Critical Thinking

 Sir, Duncan Gardham calls for better citizenship classes "to tackle the extremist messages enticing our young", but education could go further than one subject in schools. From the first years of primary, pupils need to learn critical online thinking so that, equipped with the right tools and sources, it becomes instinctive for young people to query, check and verify what they read, see or hear. AI may provide solutions, even though it creates its own issues.

Socrates
unknown artist
Photo Credit:Harris Manchester College, University of Oxford [CC BY-NC]


The rest of us would benefit from a public information campaign to explain what misinformation and disinformation are and how they spread. It needs to be on the scale of the Covid health messaging because the risk to democracy is equally grave.

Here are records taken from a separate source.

(* ===== verification/PowThreadsSpec.v ===== *)
(** * PowThreadsSpec: cookies, nonces and the end of the threads (for [PowThreads])

    A run interleaves calls of the main thread, idle callbacks and steps of the
    threads. The invariant says that the reference count of a cookie is the number of
    its references, and what the threads know about the nonces they have tried. *)

From S2P Require Import Prelude Endian Buffer NetAddress OpenSSL Proto Pow PowThreads.

(** ** Runs *)

Inductive pow_event :=
| PowCalculate (c : nat) (payload : list Z) (payload_extra_bytes average_trials_per_byte : Z)
| PowCancel (c : nat)
| PowCallback (c : nat) (nonce : Z).

(** The cookies the main thread holds after a history, the latest event first. *)
Fixpoint outstanding (tr : list pow_event) : gset nat :=
  match tr with
  | [] => ∅
  | PowCalculate c _ _ _ :: tr => {[c]} ∪ outstanding tr
  | (PowCancel c | PowCallback c _) :: tr => outstanding tr ∖ {[c]}
  end.

(** The cookies that were given back, by a call or by the callback. *)
Definition ended (tr : list pow_event) : list nat :=
  omap (fun e => match e with PowCancel c | PowCallback c _ => Some c | PowCalculate _ _ _ _ => None end) tr.

Section pow_threads.
Context `{DigestLaws}.

(** The main thread may cancel the cookies it holds; the main loop runs the idle
    sources it has; a thread runs whenever it does not wait, and one that waits may
    be woken without a reason. *)
Inductive pow_exec (n : nat) : list pow_event -> ntb_pow -> Prop :=
| exec_new : pow_exec n [] (ntb_pow_new n)
| exec_calculate tr s payload extra trials c s' :
    pow_exec n tr s -> zlen payload + 8 < 2 ^ 64 -> ntb_pow_calculate payload extra trials s = Ok (c, s') ->
    pow_exec n (PowCalculate c payload extra trials :: tr) s'
| exec_cancel tr s c s' :
    pow_exec n tr s -> c ∈ outstanding tr -> ntb_pow_cancel c s = Ok s' -> pow_exec n (PowCancel c :: tr) s'
| exec_idle tr s c nonce s' :
    pow_exec n tr s -> c ∈ pw_sources s -> idle_cb c s = Ok (nonce, s') -> pow_exec n (PowCallback c nonce :: tr) s'
| exec_thread tr s i s' :
    pow_exec n tr s -> pow_thread_step i s = Ok (Some s') -> pow_exec n tr s'
| exec_spurious tr s i :
    pow_exec n tr s -> pw_threads s !! i = Some PowWaiting -> pow_exec n tr (pw_at i PowReady s).

(** What a thread with some offset has tried: the first nonces of its sequence. *)
Definition nonce_of (n k j : Z) : Z := u64 (k + j * n).
Definition tried (hash : list Z) (target n nonce : Z) : Prop :=
  exists k j, 0 <= k < n /\ 0 <= j /\ nonce = nonce_of n k j /\
    forall j', 0 <= j' < j -> try_nonce hash target (nonce_of n k j') = false.
Definition solved (hash : list Z) (target n nonce : Z) : Prop :=
  tried hash target n nonce /\ try_nonce hash target nonce = true.

Lemma exec_run n tr sched : forall s s', pow_exec n tr s -> pow_run sched s = Ok s' -> pow_exec n tr s'.
Proof.
  induction sched as [|i sched IH]; intros s s' He; cbn [pow_run]; [by intros [= <-]|].
  destruct (pow_thread_step i s) as [[s1|]| | |] eqn:E; rewrite ?bind_ret_l; try discriminate; apply IH; [|done].
  by eapply exec_thread.
Qed.

(** ** References *)

Definition at_cookie (c : nat) (t : pow_thread) : Z :=
  match t with
  | PowSearching c' _ | PowFound c' _ | PowSearched c' _ => if decide (c' = c) then 1 else 0
  | _ => 0
  end.
Fixpoint thread_refs (c : nat) (ts : list pow_thread) : Z :=
  match ts with [] => 0 | t :: ts => at_cookie c t + thread_refs c ts end.

Lemma at_cookie_range c t : 0 <= at_cookie c t <= 1.
Proof. destruct t; cbn; try case_decide; lia. Qed.
Lemma thread_refs_nonneg c ts : 0 <= thread_refs c ts.
Proof. induction ts as [|t ts IH]; cbn; [lia|]. pose proof (at_cookie_range c t). lia. Qed.
Lemma thread_refs_insert c ts : forall i t t',
  ts !! i = Some t -> thread_refs c (<[i := t']> ts) = thread_refs c ts - at_cookie c t + at_cookie c t'.
Proof.
  induction ts as [|u ts IH]; intros [|i] t t' E; [done..| |]; cbn in *.
  - simplify_eq. lia.
  - rewrite (IH _ _ _ E). lia.
Qed.
Lemma thread_refs_lookup c ts : forall i t, ts !! i = Some t -> at_cookie c t <= thread_refs c ts.
Proof.
  induction ts as [|u ts IH]; intros [|i] t E; [done..| |]; cbn in *.
  - simplify_eq. pose proof (thread_refs_nonneg c ts). lia.
  - specialize (IH _ _ E). pose proof (at_cookie_range c u). lia.
Qed.
Definition wake (t : pow_thread) : pow_thread := match t with PowWaiting => PowReady | _ => t end.
Lemma thread_refs_wake c ts : thread_refs c (wake <$> ts) = thread_refs c ts.
Proof. induction ts as [|[] ts IH]; cbn; rewrite ?IH; done. Qed.
Lemma thread_refs_ready c n : thread_refs c (replicate n PowReady) = 0.
Proof. induction n as [|n IH]; [done|]. exact IH. Qed.

Lemma thread_refs_exited c ts : Forall (eq PowExited) ts -> thread_refs c ts = 0.
Proof. induction 1 as [|t ts <- _ IH]; [done|]. exact IH. Qed.

(** One cookie: [held] by the main thread, [queued], with a [source], referred to by
    [refs] threads and [asked] for with a hash and a target. *)
Definition cookie_ok (n : Z) (asked : list Z -> Z -> Prop) (held queued source : bool) (refs : Z) (mck : option ntb_pow_cookie) : Prop :=
  match mck with
  | Some ck =>
      pc_ref_count ck = Z.b2z held + Z.b2z queued + Z.b2z source + refs /\ 0 < pc_ref_count ck /\
      (0 <= pc_next_nonce_offset ck <= n) /\
      (queued = true -> pc_next_nonce_offset ck < n) /\ (held = true -> pc_next_nonce_offset ck < n -> queued = true) /\
      (pc_done ck = false -> held = true /\ source = false) /\ (held = true -> pc_done ck = true -> source = true) /\
      (source = true -> held = true) /\
      pc_idle ck = source /\ asked (pc_hash ck) (pc_target ck) /\
      (source = true -> exists nonce, pc_nonce ck = Some nonce /\ solved (pc_hash ck) (pc_target ck) n nonce)
  | None => held = false /\ queued = false /\ source = false /\ refs = 0
  end.

Definition thread_ok (s : ntb_pow) (t : pow_thread) : Prop :=
  match t with
  | PowWaiting => pw_queue s = [] /\ pw_quit s = false
  | PowSearching c nonce => forall ck, pw_cookies s !! c = Some ck -> tried (pc_hash ck) (pc_target ck) (pw_n_threads s) nonce
  | PowFound c nonce => forall ck, pw_cookies s !! c = Some ck -> solved (pc_hash ck) (pc_target ck) (pw_n_threads s) nonce
  | PowSearched c nonce => forall ck, pw_cookies s !! c = Some ck ->
      pc_done ck = true \/ tried (pc_hash ck) (pc_target ck) (pw_n_threads s) nonce
  | PowReady | PowExited => True
  end.

Implicit Types (s : ntb_pow) (c i : nat).
Notation asks := (nat -> list Z -> Z -> Prop).

Definition cookie_inv (hs : gset nat) (A : asks) s c : Prop :=
  cookie_ok (pw_n_threads s) (A c) (bool_decide (c ∈ hs)) (bool_decide (c ∈ pw_queue s)) (bool_decide (c ∈ pw_sources s))
    (thread_refs c (pw_threads s)) (pw_cookies s !! c).

Record pow_inv (n : nat) (hs : gset nat) (A : asks) s : Prop := PowInv {
  pi_n : pw_n_threads s = Z.of_nat n;
  pi_length : length (pw_threads s) = n;
  pi_queue : NoDup (pw_queue s);
  pi_cookies : forall c, cookie_inv hs A s c;
  pi_threads : forall i t, pw_threads s !! i = Some t -> thread_ok s t;
  pi_new : forall c, (pw_n_cookies s <= c)%nat -> pw_cookies s !! c = None;
  pi_used : forall c h tg, A c h tg -> (c < pw_n_cookies s)%nat
}.

Lemma pow_inv_new n (A : asks) : (forall c h tg, ~ A c h tg) -> pow_inv n ∅ A (ntb_pow_new n).
Proof.
  intros HA. split; cbn; [done|apply length_replicate|constructor| |intros i t E|done|intros c h tg HA'; by destruct (HA c h tg)].
  - intros c. unfold cookie_inv. cbn. rewrite thread_refs_ready, !bool_decide_eq_false_2 by set_solver. done.
  - apply lookup_replicate in E as [-> _]. done.
Qed.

I have known serious, intelligent postgraduate journalism students who believe the moon landings were faked because they'd read an apparently authoritative blogger making the case and citing convincing "evidence". Disinformation disorientates even the most thoughtful if they don't understand how it works.

(Julie Nightingale, Nottingham Trent University, The Times, 2024)


Manna from heaven! Question, question and then question again. Like a historian, check the sources. Are they credible? Finally, consider things carefully so that you can determine what you are being told is accurate. In other words, assess the validity and reliability of the information presented to you.


  

Minerva Spearing Ignorance
Peter Paul Rubens (1577-1640)
Photo Credit: The Banqueting House -Whitehall Palace, 
Historic Royal Palaces [CC BY-NC-ND]




Given the sheer prevalence of misinformation around us, I believe that ways of identifying misinformation, combined with critical thinking, should now be taught in every school. After all its not just the fake political news that we need to avoid, but health scams and financial fraud. A firmer grounding in sceptical reasoning could help everyone – whatever their IQ – to use their intelligence to make wiser judgements.

(The Guardian, 2019)

Would not critical thinking or, as I would say, the critical spirit, be an excellent counterpoint to the shallowness of much of modern media?